═══ Excerpted records ═══

(* ===== verification/HeapPaging.v ===== *)
(** The i386 paging system keeps words: the pages it maps for clients hold what
    was stored in them, through every page allocation, release and lookup.
    So the theorems on the heap in memory hold on the i386 pages. *)
From stdpp Require Import base numbers list gmap.
From Stdlib Require Import ZArith Lia.
From S2P Require Import Prelude Kernel Bitset Alloc Meminfo Frames Machine KPaging Asa.
From S2P Require Import Paging Window PagingSpec Layout HeapMemory HeapLayout.

Open Scope Z_scope.

(** The word at a client's address, through the page tables. *)
Definition mapped_word (s : paging_state) (a : Z) : Z :=
  match mapped_frame s (a / PAGE_SIZE) with
  | Some f => phys_read (ps_mach s) (f + a mod PAGE_SIZE)
  | None => 0
  end.

Lemma client_word_u32 a : client_word a → is_u32 a.
Proof.
  intros [_ Hc]. unfold client_page in Hc. change (KVIRT_RESERVED / PAGE_SIZE) with 380 in Hc.
  unfold PAGE_SIZE in *. unfold is_u32. div_lia.
Qed.

(** A word is an entry of its page. *)
Lemma client_word_index a :
  client_word a → a mod PAGE_SIZE = 4 * (a mod PAGE_SIZE / 4) ∧ 0 ≤ a mod PAGE_SIZE / 4 < 1024.
Proof. intros [Ha _]. unfold PAGE_SIZE. div_lia. Qed.

Lemma client_kept_same x s s' :
  (∀ q, client_page q → ¬ x q → mapped_frame s' q = mapped_frame s q) →
  client_kept x (ps_mach s) (ps_mach s') → same_memory_but mapped_frame mapped_word x s s'.
Proof.
  intros Hm Hk. split; [done|]. intros a Ha Hx Hma. unfold mapped_word.
  destruct (mapped_frame s (a / PAGE_SIZE)) as [f|] eqn:Hf; [|done].
  destruct (Hk _ _ (proj2 Ha) Hx Hf) as [Hf' Hc]. unfold mapped_frame. rewrite Hf'.
  destruct (client_word_index a Ha) as [Hi Hr]. rewrite Hi. by apply Hc.
Qed.

Lemma kept_same s m :
  paging_inv s → kept (window_page s) (λ _, False) (ps_mach s) m →
  same_memory mapped_frame mapped_word s (set_mach s m).
Proof.
  intros Hs Hk. apply client_kept_same.
  - intros q Hq _. apply Hk; [by apply client_is_page|].
    eapply client_not_window; [by apply window_page_early|done].
  - eapply kept_client_none; [apply (pi_core _ Hs)|exact Hk].
Qed.

(** A store into a client's page. *)
Lemma store_client s a v f :
  paging_inv s → client_word a → mapped_frame s (a / PAGE_SIZE) = Some f → is_u32 v →
  wp (store a v s) (λ s', paging_inv s' ∧ mapped_word s' a = v ∧
    (∀ q, client_page q → mapped_frame s' q = mapped_frame s q) ∧
    ∀ b, client_word b → b ≠ a → mapped_frame s (b / PAGE_SIZE) ≠ None → mapped_word s' b = mapped_word s b).
Proof.
  intros Hs Ha Hf Hv. pose proof (client_word_u32 a Ha) as Hu.
  destruct (store_mapped s Hs a f v Hu Hf) as (m & -> & Hm & Hs1). apply wp_ret.
  destruct (client_word_index a Ha) as [Hi Hr]. rewrite Hi. set (i := a mod PAGE_SIZE / 4) in *.
  pose proof (pi_core _ Hs1) as Hc1. simpl in Hc1.
  assert (Hf1 : walk m (a / PAGE_SIZE) = Some f) by (by rewrite Hm).
  pose proof (pc_client _ _ _ _ _ Hc1 _ _ (proj2 Ha) Hf1) as Hns.
  destruct (write_page_spec _ _ _ _ _ f i v Hc1 Hns Hr Hv) as (Hk & Hc & Hw).
  set (m' := phys_write m (f + 4 * i) v) in *.
  assert (Hwalk : ∀ q, client_page q → walk m' q = walk (ps_mach s) q).
  { intros q Hq. rewrite (k_walk _ _ _ _ Hk); [by rewrite Hm|by apply client_is_page|].
    eapply client_not_window; [by apply (window_page_early s)|done]. }
  split_and!.
  - apply (paging_inv_mach (set_mach s m)); [done|exact Hc|]. apply (tlb_ok_walks m); [apply (pi_tlb _ Hs1)|done|].
    intros q Hq. destruct (decide (q = window_page s)) as [->|]; [exact Hw|by apply Hk].
  - unfold mapped_word, mapped_frame. simpl. rewrite Hwalk by apply Ha. fold (mapped_frame s (a / PAGE_SIZE)).
    rewrite Hf, Hi. fold i. apply phys_read_write_eq.
  - exact Hwalk.
  - intros b Hb Hne Hmb. unfold mapped_word, mapped_frame. simpl. rewrite Hwalk by apply Hb.
    destruct (walk (ps_mach s) (b / PAGE_SIZE)) as [g|] eqn:Hg; [|done].
    destruct (client_word_index b Hb) as [Hj Hrj]. rewrite Hj. set (j := b mod PAGE_SIZE / 4) in *.
    transitivity (phys_read m (g + 4 * j)); [|by rewrite Hm]. apply phys_read_write_ne.
    destruct (decide (b / PAGE_SIZE = a / PAGE_SIZE)) as [He|He].
    + assert (g = f) as -> by (unfold mapped_frame in Hf; congruence).
      intros Heq. apply Hne. unfold PAGE_SIZE in *. clear - He Heq Hi Hj. subst i j. div_lia.
    + apply slot_ne; [apply Hns| |intros ->|done|done].
      * eapply (pc_client _ _ _ _ _ (pi_core _ Hs) (b / PAGE_SIZE)); [apply Hb|exact Hg].
      * apply He. eapply (pc_inj _ _ _ _ _ (pi_core _ Hs)); [apply client_is_page, Hb|apply client_is_page, Ha| | |exact Hg|exact Hf];
          (eapply client_not_window; [by apply (window_page_early s)|apply Hb || apply Ha]).
Qed.

(** The words of the pages that [i386_paging_interface] maps. *)
#[export] Instance i386_paged_memory :
  PagedMemory i386_paging_interface paging_inv mapped_frame load store mapped_word.
Proof.
  split; [exact i386_page_mapper|..].
  - intros s a Hs. unfold mapped_word. destruct (mapped_frame s (a / PAGE_SIZE)); [|done].
    apply (pc_tables _ _ _ _ _ (pi_core _ Hs)).
  - intros a s Hs Ha Hm. destruct (mapped_frame s (a / PAGE_SIZE)) as [f|] eqn:Hf; [|done].
    destruct (load_mapped s Hs a f (client_word_u32 a Ha) Hf) as (m & -> & Heq & Hs1). apply wp_ret.
    split; [unfold mapped_word; by rewrite Hf|]. split; [done|]. apply kept_same; [done|by apply kept_equiv].
  - intros a v s Hs Ha Hm Hv. destruct (mapped_frame s (a / PAGE_SIZE)) as [f|] eqn:Hf; [|done].
    by eapply store_client.
  - intros p flags s Hs Hp Hun Hfl. unfold kpage_allocate. simpl. unfold i386_kpage_allocate.
    apply wp_bind. eapply wp_mono; [by apply (allocate_page_spec s p flags flags)|].
    intros [[ret out] s'] (_ & _ & Hother & Hck & _). apply wp_ret. apply client_kept_same.
    + intros q Hq Hqp. apply Hother; [by apply client_is_page|done|].
      eapply client_not_window; [by apply window_page_early|done].
    + eapply client_kept_weaken; [exact Hck|]. by intros q [].
  - intros p f s Hs Hp Hf. unfold kpage_free. simpl. unfold i386_kpage_free.
    eapply wp_mono; [by apply (free_page_mapped s p f)|].
    intros [ret s'] (_ & _ & _ & _ & Hother & _ & _ & Hck). apply client_kept_same; [|exact Hck].
    intros q Hq Hqp. apply Hother; [by apply client_is_page|done|].
    eapply client_not_window; [by apply window_page_early|done].
  - intros addr s Hs Ha Hp. unfold kpage_get_phys. simpl. unfold i386_kpage_get_phys.
    destruct (page_get_phys_spec s addr Hs Ha Hp) as (m & -> & Hs' & Hk). apply wp_ret. by apply kept_same.
Qed.

(** C4. Refinement: the i386 functions behind [kpaging_data.interface], with the
    processor's loads and stores, implement the paged memory that the heap is
    verified against: they map and unmap exactly the page asked for, and every
    word of every other mapped page stays what was stored there. *)
Theorem i386_paging_refines_paged_memory :
  PagedMemory i386_paging_interface paging_inv mapped_frame load store mapped_word.
Proof. exact i386_paged_memory. Qed.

═══

▸ **Exercise objective**
In the entries above, please find the line with "pose proof (pi_core" and the line with "split_and!.", then write out exactly those two lines and every line between them, and nothing more.

▸ **Output for this task**
  pose proof (pi_core _ Hs1) as Hc1. simpl in Hc1.
  assert (Hf1 : walk m (a / PAGE_SIZE) = Some f) by (by rewrite Hm).
  pose proof (pc_client _ _ _ _ _ Hc1 _ _ (proj2 Ha) Hf1) as Hns.
  destruct (write_page_spec _ _ _ _ _ f i v Hc1 Hns Hr Hv) as (Hk & Hc & Hw).
  set (m' := phys_write m (f + 4 * i) v) in *.
  assert (Hwalk : ∀ q, client_page q → walk m' q = walk (ps_mach s) q).
  { intros q Hq. rewrite (k_walk _ _ _ _ Hk); [by rewrite Hm|by apply client_is_page|].
    eapply client_not_window; [by apply (window_page_early s)|done]. }
  split_and!.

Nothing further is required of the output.